Hmm … “More contemporary works foreground lesbian sex, romance, and identity.” … as if that’s a problem!! (yes, I know I haven’t read the piece yet, but given the author Inga Simpson’s title goes on to say “lesbian detective fiction has not continued to develop and failed to engage a wider audience” I’m guessing it is a criticism of sorts!)

And the ‘but’ is – when I was writing it, way back in ’91/’92, I NEVER saw Calendar Girl as a novel of ‘lesbian detective fiction’, I saw it as a contemporary relationship novel that had some lesbians in it. I still do. (And of course at that time, a novel with ordinary, young, gorgeous, sex-having, non-suicidal, non-separatist lesbians in it was pretty damn rare!)

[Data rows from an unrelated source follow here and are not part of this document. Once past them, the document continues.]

(** * gladys-gateway: the user controller and the front-end compatibility test

    A shallow embedding of
      - [gladys-gateway-server/core/api/user/user.controller.js]
      - [gladys-gateway-front/src/api/Auth.js] ([testBrowserCompatibility])

    The controller is a closure over three collaborators ([userModel],
    [mailService], [socketModel]) whose code is not part of the two files;
    they are parameters of the development.  A handler is an [async]
    function: it runs in a small state-and-exception monad whose state holds
    the collaborators' world, the Express response object and a chronological
    log of the calls, awaits and response writes the handler performs. *)

From Stdlib Require Import String Ascii List ZArith Bool Lia DecimalString.
Import ListNotations.
Local Open Scope string_scope.
Set Warnings "-register-all".

(* ===================================================================== *)
(** ** JavaScript values *)
(* ===================================================================== *)

Module JS.

(** The JSON-like fragment of JavaScript values the two files handle.
    An object is a plain object, given by its own properties in insertion
    order.  Numbers are the integer-valued ones (the only numeric literal of
    the sources is [201]).  A string is held as its bytes in UTF-8, a
    surrogate that has no partner as the three bytes the same scheme gives
    it ([ED A0..BF 80..BF]). *)
Inductive value : Type :=
| VUndefined
| VNull
| VBool (b : bool)
| VNum (z : Z)
| VStr (s : string)
| VObj (fields : list (string * value)).

(** The value thrown by a property read on [undefined] or [null], and by
    the conversion of an object that has no usable [toString]. *)
Definition TypeError : value := VObj [("name", VStr "TypeError")].

(** The value [encodeURI] throws on a surrogate without its partner. *)
Definition URIError : value := VObj [("name", VStr "URIError")].

(** Result of evaluating an expression or running a function body. *)
Inductive completion (A : Type) : Type :=
| Normal (a : A)
| Throw (e : value).
Arguments Normal {A} a.
Arguments Throw {A} e.

(** ToBoolean: what [!v] and [if (v)] test. *)
Definition truthy (v : value) : bool :=
  match v with
  | VUndefined | VNull => false
  | VBool b => b
  | VNum z => negb (Z.eqb z 0)
  | VStr s => negb (String.eqb s EmptyString)
  | VObj _ => true
  end.

(** [v === false]. *)
Definition strict_eq_false (v : value) : bool :=
  match v with
  | VBool false => true
  | _ => false
  end.

Fixpoint lookup (k : string) (fs : list (string * value)) : value :=
  match fs with
  | [] => VUndefined
  | (k', v) :: rest => if String.eqb k k' then v else lookup k rest
  end.

(** [v.k] / [v['k']].  Reading a property of [undefined] or [null] throws;
    a primitive is boxed and the read goes to its prototype, which has
    none of the property names the two files read. *)
Definition get_prop (v : value) (k : string) : completion value :=
  match v with
  | VUndefined | VNull => Throw TypeError
  | VObj fs => Normal (lookup k fs)
  | VBool _ | VNum _ | VStr _ => Normal VUndefined
  end.

Fixpoint has_own (k : string) (fs : list (string * value)) : bool :=
  match fs with
  | [] => false
  | (k', _) :: rest => String.eqb k k' || has_own k rest
  end.

(** *** ToString *)

Section Conversions.

(** [Number::toString], the digits the engine prints for a number. *)
Variable Number_toString : Z -> string.

(** ToString, as applied by a template literal's [${...}] and by
    [encodeURI] to its argument.  An object is converted through its
    [toString] and then its [valueOf]: a plain object without a property
    [toString] of its own prints through [Object.prototype.toString]; with
    one, which in this fragment is never a function, the conversion falls
    to [Object.prototype.valueOf], gets the object back and throws. *)
Definition ToString (v : value) : completion string :=
  match v with
  | VUndefined => Normal "undefined"
  | VNull => Normal "null"
  | VBool true => Normal "true"
  | VBool false => Normal "false"
  | VNum z => Normal (Number_toString z)
  | VStr s => Normal s
  | VObj fs => if has_own "toString" fs then Throw TypeError else Normal "[object Object]"
  end.

End Conversions.

(** *** encodeURI *)

Definition in_range (lo hi : string) (c : ascii) : bool :=
  match lo, hi with
  | String l EmptyString, String h EmptyString =>
      (nat_of_ascii l <=? nat_of_ascii c)%nat && (nat_of_ascii c <=? nat_of_ascii h)%nat
  | _, _ => false
  end.

Fixpoint mem_char (c : ascii) (s : string) : bool :=
  match s with
  | EmptyString => false
  | String d rest => Ascii.eqb c d || mem_char c rest
  end.

(** The characters [encodeURI] leaves alone: the reserved set, the
    unreserved marks, letters, digits and [#]. *)
Definition uri_unescaped (c : ascii) : bool :=
  in_range "a" "z" c || in_range "A" "Z" c || in_range "0" "9" c
  || mem_char c ";/?:@&=+$,-_.!~*'()#".
(** X1. [read_moisture_percentage] raises nothing but the
    [KeyboardInterrupt] of a signal due at once, for every calibration; in
    particular it never raises [ZeroDivisionError].  When it returns, the
    percentage lies between 0 and 100 and is the normalised next
    conversion, one conversion was read, and no pin was written. *)
Theorem read_moisture_percentage_in_range (cfg : settings) (w : world) :
  (forall e w', read_moisture_percentage cfg w = (Raised e, w') ->
                e = KeyboardInterrupt /\ sigint w = Some 0%nat)
  /\ (forall p w', read_moisture_percentage cfg w = (Normal p, w') ->
        (0 <= p <= 100)%Q
        /\ normalize cfg (adc w (conversions w)) = Ok p
        /\ conversions w' = S (conversions w)
        /\ trace w' = trace w ++ [Sampled (adc w (conversions w))]
        /\ (forall pin, gpio w' pin = gpio w pin))
  /\ (sigint w <> Some 0%nat ->
      exists p w', read_moisture_percentage cfg w = (Normal p, w')).
Proof.
  destruct w as [a n g s t].
  destruct (normalize_total cfg (a n)) as (p & E & Rng).
  unfold read_moisture_percentage. split; [ | split ].
  - intros e w'. destruct s as [[|k]|]; run; rewrite ?E; intro H;
      inversion H; auto.
  - intros q w'. destruct s as [[|k]|]; run; rewrite ?E; intro H;
      inversion H; subst; cbn [conversions trace gpio]; auto.
  - intro Hs. cbn [sigint] in Hs.
    destruct s as [[|k]|]; [ congruence | | ]; run; rewrite E; eauto.
Qed.

Lemma read_moisture_percentage_in_range_witness :
  exists p w',
    read_moisture_percentage coinciding_points (steady_world 20000 HIGH None)
    = (Normal p, w')
    /\ (0 <= p <= 100)%Q
    /\ conversions w' = 1%nat.
Proof.
  destruct (read_moisture_percentage_in_range coinciding_points
              (steady_world 20000 HIGH None)) as (_ & Returned & Returns).
  destruct Returns as (p & w' & R); [ discriminate | ].
  destruct (Returned p w' R) as (Rng & _ & C & _).
  exists p, w'. split; [ exact R | ]. split; [ exact Rng | exact C ].
Defined.
(** X15: a document without [market_overview] is analysed as a market
    with no volume, no spread and no volatility, and a spread of 0 counts
    as tight: unless the average health is below 60, the recommendation is
    the one for tight spreads and good liquidity. The same holds with an
    overview that lacks the L5 spread, as long as its volatility does not
    exceed 0.05. *)
Theorem missing_overview_reads_as_tight_spreads :
  forall insights k,
    let market := fst (analyzeMarketConditions insights k) in
    let overview := MarketOverview.orDefault (Insights.market_overview insights) in
    MarketOverview.average_spreads_L5 overview = None ->
    PrimFloat.ltb 0.05 (orZero (MarketOverview.market_volatility overview)) = false ->
    MarketCondition.avgSpread market = 0%float
    /\ MarketCondition.recommendation market
       = (if PrimFloat.ltb (MarketCondition.overallHealth market) 60
          then "CAUTION: Poor data quality, avoid trading"
          else "TIGHT_SPREADS: Good liquidity, favorable for trading")%string
    /\ (Insights.market_overview insights = None ->
        MarketCondition.totalVolume market = 0%float
        /\ MarketCondition.volatility market = 0%float).
Proof.
  intros insights k market overview Hspread Hvol.
  unfold market, CryptoTradingBot.analyzeMarketConditions.
  cbn [fst MarketCondition.avgSpread MarketCondition.recommendation
       MarketCondition.overallHealth MarketCondition.totalVolume MarketCondition.volatility].
  fold overview. rewrite Hspread. split; [reflexivity|]. split.
  - unfold CryptoTradingBot.getMarketRecommendation, gt. rewrite Hspread, Hvol.
    reflexivity.
  - intros Hnone. unfold overview. rewrite Hnone. split; reflexivity.
Qed.

End Facts.
Lemma at_line_start_cons (bol : bool) (c : ascii) (pre : string) :
at_line_start bol (String c pre)
<-> at_line_start (Ascii.eqb c newline) pre.
Proof.
unfold at_line_start. split.
- intros [[H _]|[p H]]; [discriminate|].
  destruct p as [|d p]; injection H as -> ->.
  + left. now rewrite Ascii.eqb_refl.
  + right. now exists p.
- intros [[-> H]|[p ->]].
  + apply Ascii.eqb_eq in H. subst c. right. now exists "".
  + right. now exists (String c p).
Qed.

Lemma version_line_at_cons (c : ascii) (s pre old rest : string) :
version_line_at (String c s) (String c pre) old rest
<-> version_line_at s pre old rest.
Proof.
unfold version_line_at. cbn [String.append]. split.
- intros (H & Hne & Hu). now injection H as ->.
- intros (-> & Hne & Hu). now repeat split.
Qed.

Lemma version_line_at_head (s old rest : string) :
version_line_at s "" old rest -> match_here s = Some rest.
Proof. intros (-> & Hne & Hu). now apply match_here_app. Qed.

Of course, it became a series, and Saz stayed a detective etc etc, but my main interest has ALWAYS been in Saz and the world, the character and the world; her place in it, as a partner, as a woman, a sister, a daughter, a mother – and as a lesbian.
The crime stuff has been part of it but for me, not really the main part. (I think that’s obvious in the books!) Which is why I believe those books have transcended the boundaries, they’ve always been read by men and straight women and not just the lesbian ‘community’ and/or ghetto … (they were also, all, favourably reviewed in mainstream UK press, almost always by older men!!)
Anyway, what really interests me, is to find (as I have done often with the Saz books) that they form part of other people’s academic thinking about women crime writers, or lesbian crime writers, or crime writers/writing in general or whatever … but that my own intention as the novelist is secondary to the academics’ interpretation of what I’ve done.
And yes, I know this is what academia does. Takes a thing and extrapolates from it. Takes a thing and removes it from its origins to find out where else it goes. But as the maker of that thing, I find it odd.
After all, surely the death of the author really means the death of the writing? Dead author = no more books. (But then I would say that, wouldn’t I?!)